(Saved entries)
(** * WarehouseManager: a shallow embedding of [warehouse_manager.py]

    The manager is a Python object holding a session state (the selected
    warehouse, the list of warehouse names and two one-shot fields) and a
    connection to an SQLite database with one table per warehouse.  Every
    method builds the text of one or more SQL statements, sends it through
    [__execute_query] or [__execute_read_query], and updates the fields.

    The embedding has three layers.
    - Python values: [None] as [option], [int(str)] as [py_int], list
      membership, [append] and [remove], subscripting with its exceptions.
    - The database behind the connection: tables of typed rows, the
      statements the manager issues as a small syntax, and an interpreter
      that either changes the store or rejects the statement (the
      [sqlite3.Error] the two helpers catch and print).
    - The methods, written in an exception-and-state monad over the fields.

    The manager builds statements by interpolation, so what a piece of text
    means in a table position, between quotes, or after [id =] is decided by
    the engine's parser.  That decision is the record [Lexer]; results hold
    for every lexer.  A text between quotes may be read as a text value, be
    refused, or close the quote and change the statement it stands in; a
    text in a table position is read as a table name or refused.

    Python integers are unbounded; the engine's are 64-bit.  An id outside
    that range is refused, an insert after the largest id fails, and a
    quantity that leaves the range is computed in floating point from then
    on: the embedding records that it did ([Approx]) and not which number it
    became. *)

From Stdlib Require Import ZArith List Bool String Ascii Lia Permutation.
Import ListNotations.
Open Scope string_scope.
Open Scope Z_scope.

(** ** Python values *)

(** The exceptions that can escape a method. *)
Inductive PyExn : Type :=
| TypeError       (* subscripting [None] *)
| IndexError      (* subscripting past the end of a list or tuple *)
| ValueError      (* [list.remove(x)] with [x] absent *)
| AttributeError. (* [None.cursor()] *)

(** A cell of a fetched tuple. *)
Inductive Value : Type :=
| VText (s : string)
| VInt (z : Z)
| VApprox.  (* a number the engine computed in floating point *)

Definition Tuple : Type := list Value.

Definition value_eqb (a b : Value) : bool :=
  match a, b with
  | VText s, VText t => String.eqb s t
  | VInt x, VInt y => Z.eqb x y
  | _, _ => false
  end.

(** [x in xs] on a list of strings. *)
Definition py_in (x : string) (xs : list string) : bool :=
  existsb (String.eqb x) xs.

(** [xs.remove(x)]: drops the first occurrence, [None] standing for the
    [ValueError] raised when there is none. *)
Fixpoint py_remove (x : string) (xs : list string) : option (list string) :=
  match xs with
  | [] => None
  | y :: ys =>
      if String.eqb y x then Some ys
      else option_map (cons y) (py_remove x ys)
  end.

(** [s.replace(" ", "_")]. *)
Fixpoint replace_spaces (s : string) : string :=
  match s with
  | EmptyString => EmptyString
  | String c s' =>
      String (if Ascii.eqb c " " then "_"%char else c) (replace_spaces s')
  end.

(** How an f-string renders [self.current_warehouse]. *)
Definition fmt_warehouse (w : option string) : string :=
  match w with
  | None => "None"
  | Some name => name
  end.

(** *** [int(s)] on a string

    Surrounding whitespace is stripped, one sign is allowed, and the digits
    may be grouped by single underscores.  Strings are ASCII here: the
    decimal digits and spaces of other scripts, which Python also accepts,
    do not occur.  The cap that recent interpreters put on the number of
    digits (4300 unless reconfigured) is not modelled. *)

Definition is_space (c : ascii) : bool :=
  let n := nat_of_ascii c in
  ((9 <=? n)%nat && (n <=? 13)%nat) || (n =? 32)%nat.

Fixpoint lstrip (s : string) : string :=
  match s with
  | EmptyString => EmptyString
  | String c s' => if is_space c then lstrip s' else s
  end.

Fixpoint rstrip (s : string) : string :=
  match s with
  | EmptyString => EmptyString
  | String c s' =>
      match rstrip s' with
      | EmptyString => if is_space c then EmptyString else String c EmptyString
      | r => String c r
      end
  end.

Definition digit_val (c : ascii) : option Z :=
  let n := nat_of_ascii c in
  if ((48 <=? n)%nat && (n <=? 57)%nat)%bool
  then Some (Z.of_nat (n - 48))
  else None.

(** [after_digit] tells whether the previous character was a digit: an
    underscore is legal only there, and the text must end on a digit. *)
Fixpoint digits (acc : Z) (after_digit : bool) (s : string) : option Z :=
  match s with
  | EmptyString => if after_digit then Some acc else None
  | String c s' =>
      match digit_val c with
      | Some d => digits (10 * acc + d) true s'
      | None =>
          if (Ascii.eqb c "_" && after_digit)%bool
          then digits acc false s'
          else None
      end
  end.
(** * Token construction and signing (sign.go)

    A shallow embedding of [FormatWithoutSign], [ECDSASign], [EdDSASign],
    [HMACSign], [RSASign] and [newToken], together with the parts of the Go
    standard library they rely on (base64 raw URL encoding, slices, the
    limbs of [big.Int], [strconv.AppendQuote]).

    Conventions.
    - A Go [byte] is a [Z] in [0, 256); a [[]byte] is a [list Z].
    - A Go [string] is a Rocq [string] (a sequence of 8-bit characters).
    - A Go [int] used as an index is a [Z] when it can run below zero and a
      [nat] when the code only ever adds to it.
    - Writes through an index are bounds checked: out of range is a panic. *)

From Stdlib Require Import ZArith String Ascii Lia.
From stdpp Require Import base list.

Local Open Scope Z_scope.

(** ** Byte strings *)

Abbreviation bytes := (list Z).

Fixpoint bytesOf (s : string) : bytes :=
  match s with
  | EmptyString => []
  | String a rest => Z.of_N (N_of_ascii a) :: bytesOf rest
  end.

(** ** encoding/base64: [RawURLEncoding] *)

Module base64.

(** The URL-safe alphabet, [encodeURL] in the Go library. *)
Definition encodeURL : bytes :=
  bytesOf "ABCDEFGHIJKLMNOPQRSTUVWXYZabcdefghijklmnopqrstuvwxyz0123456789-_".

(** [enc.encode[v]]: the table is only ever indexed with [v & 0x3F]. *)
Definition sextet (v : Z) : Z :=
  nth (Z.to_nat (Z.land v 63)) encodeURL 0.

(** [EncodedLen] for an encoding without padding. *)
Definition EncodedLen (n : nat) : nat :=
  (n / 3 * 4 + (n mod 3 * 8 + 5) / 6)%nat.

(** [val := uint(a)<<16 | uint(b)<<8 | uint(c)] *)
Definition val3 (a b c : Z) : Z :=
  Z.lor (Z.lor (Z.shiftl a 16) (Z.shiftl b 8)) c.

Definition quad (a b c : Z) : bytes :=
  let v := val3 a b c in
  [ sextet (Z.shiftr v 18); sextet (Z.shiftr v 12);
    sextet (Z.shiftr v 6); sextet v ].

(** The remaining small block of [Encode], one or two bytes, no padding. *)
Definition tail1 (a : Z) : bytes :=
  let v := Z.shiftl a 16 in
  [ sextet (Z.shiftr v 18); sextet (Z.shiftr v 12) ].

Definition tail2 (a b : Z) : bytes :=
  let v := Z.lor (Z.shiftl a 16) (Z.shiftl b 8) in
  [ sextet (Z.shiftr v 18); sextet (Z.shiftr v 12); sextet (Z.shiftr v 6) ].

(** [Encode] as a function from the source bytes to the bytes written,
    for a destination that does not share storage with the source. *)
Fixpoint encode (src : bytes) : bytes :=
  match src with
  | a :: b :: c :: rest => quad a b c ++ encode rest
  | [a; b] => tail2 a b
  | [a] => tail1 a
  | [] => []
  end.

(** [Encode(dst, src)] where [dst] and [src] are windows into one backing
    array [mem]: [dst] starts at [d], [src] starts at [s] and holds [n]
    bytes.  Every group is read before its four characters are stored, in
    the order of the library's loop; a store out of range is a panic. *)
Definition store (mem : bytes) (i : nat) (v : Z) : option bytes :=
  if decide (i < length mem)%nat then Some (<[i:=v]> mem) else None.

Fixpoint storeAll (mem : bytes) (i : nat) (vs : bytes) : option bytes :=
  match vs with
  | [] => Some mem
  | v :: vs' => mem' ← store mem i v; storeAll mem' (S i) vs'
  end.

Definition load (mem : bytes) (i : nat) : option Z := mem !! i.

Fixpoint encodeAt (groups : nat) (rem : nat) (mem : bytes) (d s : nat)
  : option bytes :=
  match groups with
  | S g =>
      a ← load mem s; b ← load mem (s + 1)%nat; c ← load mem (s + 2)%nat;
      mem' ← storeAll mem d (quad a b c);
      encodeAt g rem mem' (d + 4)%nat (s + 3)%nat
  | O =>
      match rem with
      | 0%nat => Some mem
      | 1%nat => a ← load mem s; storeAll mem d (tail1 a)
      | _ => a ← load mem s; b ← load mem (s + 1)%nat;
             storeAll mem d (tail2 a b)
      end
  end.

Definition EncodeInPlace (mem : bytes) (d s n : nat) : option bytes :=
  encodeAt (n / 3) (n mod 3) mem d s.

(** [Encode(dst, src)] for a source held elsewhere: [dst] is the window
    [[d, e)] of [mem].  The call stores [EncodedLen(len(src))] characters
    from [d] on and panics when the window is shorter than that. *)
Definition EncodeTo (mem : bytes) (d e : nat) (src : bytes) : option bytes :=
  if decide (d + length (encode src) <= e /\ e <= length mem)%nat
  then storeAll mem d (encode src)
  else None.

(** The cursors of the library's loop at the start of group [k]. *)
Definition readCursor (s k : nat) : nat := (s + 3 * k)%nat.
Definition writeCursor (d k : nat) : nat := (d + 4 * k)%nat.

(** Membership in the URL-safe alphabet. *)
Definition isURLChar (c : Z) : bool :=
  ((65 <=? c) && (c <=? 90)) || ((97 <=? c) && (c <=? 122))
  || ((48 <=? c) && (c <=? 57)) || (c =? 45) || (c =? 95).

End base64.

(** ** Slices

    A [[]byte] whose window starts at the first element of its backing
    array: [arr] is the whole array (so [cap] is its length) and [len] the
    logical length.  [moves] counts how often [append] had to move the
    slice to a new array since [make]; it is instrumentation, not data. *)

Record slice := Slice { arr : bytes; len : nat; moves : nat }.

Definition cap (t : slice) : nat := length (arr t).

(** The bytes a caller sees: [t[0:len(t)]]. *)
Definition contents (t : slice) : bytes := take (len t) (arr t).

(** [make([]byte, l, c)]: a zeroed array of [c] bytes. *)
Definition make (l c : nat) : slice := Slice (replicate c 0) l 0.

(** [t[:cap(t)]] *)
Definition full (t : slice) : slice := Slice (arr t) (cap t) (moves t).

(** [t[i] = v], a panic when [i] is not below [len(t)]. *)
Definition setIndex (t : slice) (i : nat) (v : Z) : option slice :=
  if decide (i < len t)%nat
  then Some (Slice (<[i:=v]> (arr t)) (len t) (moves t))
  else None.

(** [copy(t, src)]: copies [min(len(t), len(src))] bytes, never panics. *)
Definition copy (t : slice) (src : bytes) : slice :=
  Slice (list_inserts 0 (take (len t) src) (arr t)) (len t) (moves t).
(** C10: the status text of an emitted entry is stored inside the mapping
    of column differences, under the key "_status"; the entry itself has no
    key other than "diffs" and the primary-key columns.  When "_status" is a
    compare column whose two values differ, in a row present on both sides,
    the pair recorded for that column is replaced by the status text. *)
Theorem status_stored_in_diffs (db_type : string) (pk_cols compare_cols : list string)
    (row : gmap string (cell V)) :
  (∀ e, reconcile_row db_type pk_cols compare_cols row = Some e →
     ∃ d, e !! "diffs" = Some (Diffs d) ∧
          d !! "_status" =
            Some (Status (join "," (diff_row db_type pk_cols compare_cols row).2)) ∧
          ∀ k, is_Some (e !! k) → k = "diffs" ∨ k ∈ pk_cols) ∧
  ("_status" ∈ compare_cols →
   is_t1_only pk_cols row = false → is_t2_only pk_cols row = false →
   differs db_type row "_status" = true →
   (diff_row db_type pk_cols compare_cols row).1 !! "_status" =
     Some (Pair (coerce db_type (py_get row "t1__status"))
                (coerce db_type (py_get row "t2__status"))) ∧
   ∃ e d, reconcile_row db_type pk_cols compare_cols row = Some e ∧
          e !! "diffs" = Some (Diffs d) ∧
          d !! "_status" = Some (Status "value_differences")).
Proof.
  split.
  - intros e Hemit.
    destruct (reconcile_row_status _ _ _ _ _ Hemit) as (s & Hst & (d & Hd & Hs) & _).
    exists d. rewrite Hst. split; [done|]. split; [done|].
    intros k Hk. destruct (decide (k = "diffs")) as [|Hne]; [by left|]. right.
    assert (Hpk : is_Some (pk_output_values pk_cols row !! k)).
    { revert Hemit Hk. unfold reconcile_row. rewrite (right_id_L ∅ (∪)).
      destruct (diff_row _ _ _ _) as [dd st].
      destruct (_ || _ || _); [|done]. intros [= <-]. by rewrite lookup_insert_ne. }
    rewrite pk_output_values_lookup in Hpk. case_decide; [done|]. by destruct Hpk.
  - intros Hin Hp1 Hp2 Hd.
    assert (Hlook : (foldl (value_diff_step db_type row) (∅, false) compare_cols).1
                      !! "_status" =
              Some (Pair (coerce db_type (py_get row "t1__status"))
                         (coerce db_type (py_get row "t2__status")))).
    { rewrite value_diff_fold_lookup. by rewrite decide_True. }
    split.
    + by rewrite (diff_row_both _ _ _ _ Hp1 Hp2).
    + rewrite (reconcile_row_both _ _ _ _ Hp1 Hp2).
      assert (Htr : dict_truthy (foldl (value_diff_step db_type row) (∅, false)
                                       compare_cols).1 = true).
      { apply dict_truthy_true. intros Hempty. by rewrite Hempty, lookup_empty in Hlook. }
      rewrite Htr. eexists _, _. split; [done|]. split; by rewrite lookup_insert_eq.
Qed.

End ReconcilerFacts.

Exercise directions: Output, from the data above, the lines from the line with "String c EmptyString" to the line with "[HMACSign], [RSASign] and" exactly as they stand, both ends included and nothing else.

Written reply:
      | EmptyString => if is_space c then EmptyString else String c EmptyString
      | r => String c r
      end
  end.

Definition digit_val (c : ascii) : option Z :=
  let n := nat_of_ascii c in
  if ((48 <=? n)%nat && (n <=? 57)%nat)%bool
  then Some (Z.of_nat (n - 48))
  else None.

(** [after_digit] tells whether the previous character was a digit: an
    underscore is legal only there, and the text must end on a digit. *)
Fixpoint digits (acc : Z) (after_digit : bool) (s : string) : option Z :=
  match s with
  | EmptyString => if after_digit then Some acc else None
  | String c s' =>
      match digit_val c with
      | Some d => digits (10 * acc + d) true s'
      | None =>
          if (Ascii.eqb c "_" && after_digit)%bool
          then digits acc false s'
          else None
      end
  end.
(** * Token construction and signing (sign.go)

    A shallow embedding of [FormatWithoutSign], [ECDSASign], [EdDSASign],
    [HMACSign], [RSASign] and [newToken], together with the parts of the Go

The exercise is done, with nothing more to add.